The decisions whitewashes efforts by the Maryland Congressional Black Caucus and other minority investors who had sought to get at least one of the first 15 licenses awarded under the Natalie LaPrade Bill. The bill is designed to increase the number of medical cannabis grower licenses, requiring the Natalie LaPrade Commission grant approval to certain applicants, in what is projected to be a multi-billion dollar industry.
Several minority license owners from Prince George’s County were also shut out although former Fraternal Order of Police President Vince Canales was named head of security for one licensee. Each of the awardees were White as were the members of the Medical Marijuana Commission who made the final decision.”There is a lot of money (at stake) here, big, big money,” Senate President Thomas V. Mike Miller (D), who represents the county told reporters.

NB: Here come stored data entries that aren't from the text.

Lemma not_yet_spec r1 s t r m (c : Ctx) :
  wpm (not_yet r1 s t r m) c (fun tr _ c' => effects tr = [] /\ frame c' = frame c).
Proof.
  eapply wpm_mono; [apply not_yet_adorns|]. intros tr r' c' [He Ha]. split; [done|]. by apply (adorned_field frame).
Qed.
(** A step that is not the last one. *)
Definition not_done (c : Ctx) (tr : trace) (r : res bool) (c' : Ctx) : Prop :=
  effects tr = [] /\ frame c' = frame c /\ r <> Ok false.
Lemma wait_spec r1 s t r m (c : Ctx) :
  wpm (bind (not_yet r1 s t r m) (fun _ => ret true)) c (not_done c) /\
  forall e, wpm (bind (not_yet r1 s t r m) (fun _ => fail e)) c (not_done c).
Proof.
  split; [|intros e]; (wp_step; eapply wpm_mono; [apply not_yet_spec|]; intros tr [u|e'|w] c' [He Hf]; [wp_step|done..]);
    by unfold not_done; rewrite app_nil_r.
Qed.

Lemma not_created_spec vm (c : Ctx) : wpm (not_created vm) c (not_done c).
Proof.
  unfold not_created. destruct (failed_prerequisite _ _) as [[condition cnd]|]; apply wait_spec.
Qed.

Lemma reconcileNetwork_ok vm m :
  no_address vm = false -> exists network, t_Network (o_Status vm) = Some network /\
    or_else (wt_PrimaryIP4 network) (wt_PrimaryIP6 network) <> "" /\
    reconcileNetwork vm m = Ok (true,
      with_status (fun st => set_mt_Addresses [mkMachineAddress MachineInternalIP (or_else (wt_PrimaryIP4 network) (wt_PrimaryIP6 network))]
        (set_mt_Interfaces (map interface_status (wt_Interfaces network)) st)) m).
Proof.
  unfold no_address, reconcileNetwork. destruct (t_Network (o_Status vm)) as [network|]; [|done]. intros Hn. exists network. split; [done|].
  assert (Ho : or_else (wt_PrimaryIP4 network) (wt_PrimaryIP6 network) <> "").
  { unfold or_else. destruct (String.eqb_spec (wt_PrimaryIP4 network) "") as [Hi|Hi]; [|done]. cbn [andb] in Hn. by apply String.eqb_neq. }
  split; [done|]. rewrite Hn. apply String.eqb_neq in Ho. by rewrite Ho.
Qed.
(* ===== verification/ControlPlaneEndpoint.v ===== *)
(** [pkg/services/vmoperator/control_plane_endpoint.go] and [resource_policy.go]: the
    VirtualMachineService with the endpoint of the control plane of a cluster, and
    the resource policy of its VMs, as the services of the controller of
    VSphereClusters. *)
From S2P Require Import Prelude GoStrings GoNet Types VmwareTypes Libs Errors Prog World Conditions MachineUtil Owners.
From S2P Require Import VmopCommon NetworkInterface Network RefLibs.

Module ControlPlaneEndpoint.
Import vmwarev1 vmoprvhub VmopCommon NetworkInterface.
#[local] Open Scope Z_scope.

Section service.
Context `{Libs} {NP : Type} `{!NetworkProvider NP}.
#[warnings="-notation-for-abbreviation"]
Notation MN := (M Ev ClusterContext).
Open Scope go_scope.

Definition controlPlaneVMServiceName (clusterName : string) : string := clusterName.
Definition legacyControlPlaneVMServiceName (clusterName : string) : string := sprintf "%s-control-plane-service" [AS clusterName].

Definition get_cluster : MN KubeCluster := c <- get ;; of_res (or_panic (cc_Cluster c)).
Definition service_ref (s : VirtualMachineService) : string := KRef (om_Namespace (sv_ObjectMeta s)) (om_Name (sv_ObjectMeta s)).

(** * The service that is there *)

(** The first owner that is another VSphereCluster. *)
Fixpoint foreign_owner (refs : list OwnerReference) (uid : string) : option OwnerReference :=
  match refs with
  | [] => None
  | ref :: refs =>
      if String.eqb (or_Kind ref) "VSphereCluster" && negb (String.eqb (or_UID ref) uid) then Some ref else foreign_owner refs uid
  end.
Definition reconcileControlPlaneEndpoint (np : NP) : MN unit :=
  c <- get ;;
  cluster <- of_res (or_panic (cc_Cluster c)) ;;
  if negb (APIEndpoint_IsZero (cluster_endpoint cluster)) then
    on_vc (set_endpoint (cluster_endpoint cluster)) ;;
    endpoint_known np
  else if negb (APIEndpoint_IsZero (the_endpoint c)) then endpoint_known np
  else if HasLoadBalancer np then
    wrap (sprintf "failed to reconcile loadbalanced endpoint for VSphereCluster %s/%s" [AS (cc_Namespace c); AS (cc_Name c)])
      (reconcileLoadBalancedEndpoint np)
  else
    wrap (sprintf "failed to reconcile API endpoints for VSphereCluster %s/%s" [AS (cc_Namespace c); AS (cc_Name c)])
      reconcileAPIEndpoints.

(** * Reconciliation *)

Definition ensure_resource_policy : MN unit :=
  c <- get ;;
  r <- try ReconcileResourcePolicy ;;
  match r with
  | inr err =>
      cond_false ResourcePolicyReadyV1Beta1Condition ResourcePolicyCreationFailedV1Beta1Reason SeverityWarning (error_string err) ;;
      cond_set (cond VSphereClusterResourcePolicyReadyCondition ConditionFalse VSphereClusterResourcePolicyNotReadyReason (error_string err)) ;;
      fail (EWrap (sprintf "failed to configure resource policy for vsphereCluster %s/%s" [AS (cc_Namespace c); AS (cc_Name c)]) err)
  | inl _ =>
      cond_true ResourcePolicyReadyV1Beta1Condition ;;
      cond_set (cond VSphereClusterResourcePolicyReadyCondition ConditionTrue VSphereClusterResourcePolicyReadyReason "")
  end.

Definition set_provisioned (vc : VSphereCluster) : VSphereCluster :=
  set_v_Status (set_vt_Provisioned (Some true) (v_Status vc)) vc.

Definition reconcileNormal (np : NP) : MN unit :=
  c <- get ;;
  wrap (sprintf "unexpected error while discovering failure domains for %s" [AS (cc_Name c)]) reconcileFailureDomains ;;
  ensure_resource_policy ;;
  wrap (sprintf "failed to configure cluster network for VSphereCluster %s/%s" [AS (cc_Namespace c); AS (cc_Name c)])
    (ProvisionClusterNetwork np) ;;
  wrap (sprintf "unexpected error while reconciling control plane endpoint for %s" [AS (cc_Name c)]) (reconcileControlPlaneEndpoint np) ;;
  c <- get ;;
  if APIEndpoint_IsZero (the_endpoint c) then ret tt else on_vc set_provisioned.

(** A condition that is there is to say that the cluster is being deleted. *)
Definition deleting_v1beta1 (t : string) : MN unit :=
  c <- get ;;
  if existsb (fun x => String.eqb (c1_Type x) t) (the_v1beta1 c) then cond_false t DeletingV1Beta1Reason SeverityInfo "" else ret tt.
Definition deleting_condition (ty reason : string) : MN unit := cond_set (cond ty ConditionFalse reason "").

Definition remove_cluster_finalizer (vc : VSphereCluster) : VSphereCluster :=
  set_v_ObjectMeta (without_finalizer ClusterFinalizer (v_ObjectMeta vc)) vc.

Definition reconcileDelete : MN unit :=
  for_each [ResourcePolicyReadyV1Beta1Condition; ClusterNetworkReadyV1Beta1Condition; LoadBalancerReadyV1Beta1Condition] deleting_v1beta1 ;;
  deleting_condition VSphereClusterResourcePolicyReadyCondition VSphereClusterResourcePolicyReadyDeletingReason ;;
  deleting_condition VSphereClusterNetworkReadyCondition VSphereClusterNetworkReadyDeletingReason ;;
  deleting_condition VSphereClusterLoadBalancerReadyCondition VSphereClusterLoadBalancerDeletingReason ;;
  deleting_condition VSphereClusterFailureDomainsReadyCondition VSphereClusterFailureDomainsReadyDeletingReason ;;
  on_vc remove_cluster_finalizer.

Negotiations for a special session are continuing although some say the political fallout for House Speaker Michael Busch, Maryland State Attorney Brian Frosh and others. Minority groups are already discussing ways to support a candidate to defeat Busch unless something is done, according to several sources intimately involved with negotiations.
Noted Baltimore attorney Billy Murphy, who had joined forces with investors from Prince Georges County, said at a press conference that the now defunct commission had missed a “grand opportunity to create generational wealth in the minority business community.
Maryland Black Caucus Chair Cheryl Glenn (D-Baltimore) made diversifying the state’s new medical marijuana industry a top priority. A tearful Glenn, who left the session extremely disappointed, fought gallantly for diversity in honor of her mother, who died before she could use the drug to alleviate her cancer symptoms.
Glenn also expressed concerns that it was unfair to disproportionately lock up Blacks under drug laws and also shut them out of profits of drug legalization.
Things fell apart primarily because with 10 minutes left members of a health committee tried to end the standout with the Senate over giving licenses to a pair of prospective marijuana growers suing state regulators. The bill didn’t come up before the house until 11:55 p.m., just five minutes before the deadline. By that time, it was too late, Republican lawmakers delayed the vote by explaining their opposition and asking questions until the clock hit midnight, when this year’s session officially ended.
Black Maryland lawmakers are now right back where they started. In a state that’s more than 30 percent Black, who are often counted on for Democratic votes, not one license was granted, which seems to be in direct violation of federal and state contracting laws.